*What is being asked:*
In the reply, include exactly the lines of the entries below from the first to the line with "cbn [multipart_loop]. pose", that line included.

*Provided entries:*
Lemma multipart_holds {R} `{!AsyncRead R} X fuel first bs fs parts (r : R) b :
  bucket_holds X b → bucket_holds X (multipart_loop fuel first bs fs parts r b).2.
Proof.
  revert first fs parts r b. induction fuel as [|fuel IH]; intros first fs parts r b Hb; [done|].
  cbn [multipart_loop]. pose proof (request_holds X b Hb) as Hr.
  destruct (match first with Some _ => _ | None => _ end) as [[chunk|e] r1]; [|done].
  case_match; [done|]. destruct (request b) as [[u|e] b1]; [by apply IH|done].
Qed.

Lemma run_multipart_holds {R} `{!AsyncRead R} X name attrs first (r : R) bs b :
  bucket_holds X b → bucket_holds X (run_multipart_upload name attrs first r bs b).2.
Proof.
  intros Hb. unfold run_multipart_upload.
  pose proof (multipart_holds X (S (S (String.length (contents r)))) (Some first) bs 0 "" r b Hb) as Hm.
  destruct (multipart_loop _ _ _ _ _ _ _) as [[[[fs parts]|e] r'] b1]; [|done]. cbn [snd] in Hm.
  assert (preserves (bucket_holds X) (request;; put_object name (mkObject parts attrs.1 attrs.2))) as Hp by holds.
  specialize (Hp b1 Hm). by destruct ((request;; put_object _ _) b1).
Qed.

Lemma finish_multipart_holds {R} `{!AsyncRead R} X name attrs first (r : R) bs :
  preserves (holds_objects X) (finish_multipart name attrs first r bs).
Proof.
  intros c Hc. unfold finish_multipart.
  pose proof (run_multipart_holds (dom (bk_objects (cl_bucket c))) name attrs first r bs (cl_bucket c)) as Hm.
  destruct (run_multipart_upload _ _ _ _ _ _) as [[res r'] b].
  assert (preserves (holds_objects X) (after_multipart res r')) as Ha by (unfold after_multipart; holds).
  apply Ha, (holds_grow _ c); [done|done|done|]. apply Hm. unfold bucket_holds. done.
Qed.

Lemma upload_file_holds {R} `{!AsyncRead R} X name (r : R) ct ce : preserves (holds_objects X) (upload_file name r ct ce).
Proof.
  unfold upload_file. apply preserves_bind; [holds|]. intros bs. destruct (read_chunk_async bs r) as [first r'].
  apply preserves_bind; [holds|]. intros chunk. case_match; [holds|].
  apply preserves_bind; [holds|]. intros _. apply finish_multipart_holds.
Qed.
#[local] Hint Resolve head_object_holds get_object_holds upload_file_holds : holds.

*Response to the task:*
Lemma multipart_holds {R} `{!AsyncRead R} X fuel first bs fs parts (r : R) b :
  bucket_holds X b → bucket_holds X (multipart_loop fuel first bs fs parts r b).2.
Proof.
  revert first fs parts r b. induction fuel as [|fuel IH]; intros first fs parts r b Hb; [done|].
  cbn [multipart_loop]. pose proof (request_holds X b Hb) as Hr.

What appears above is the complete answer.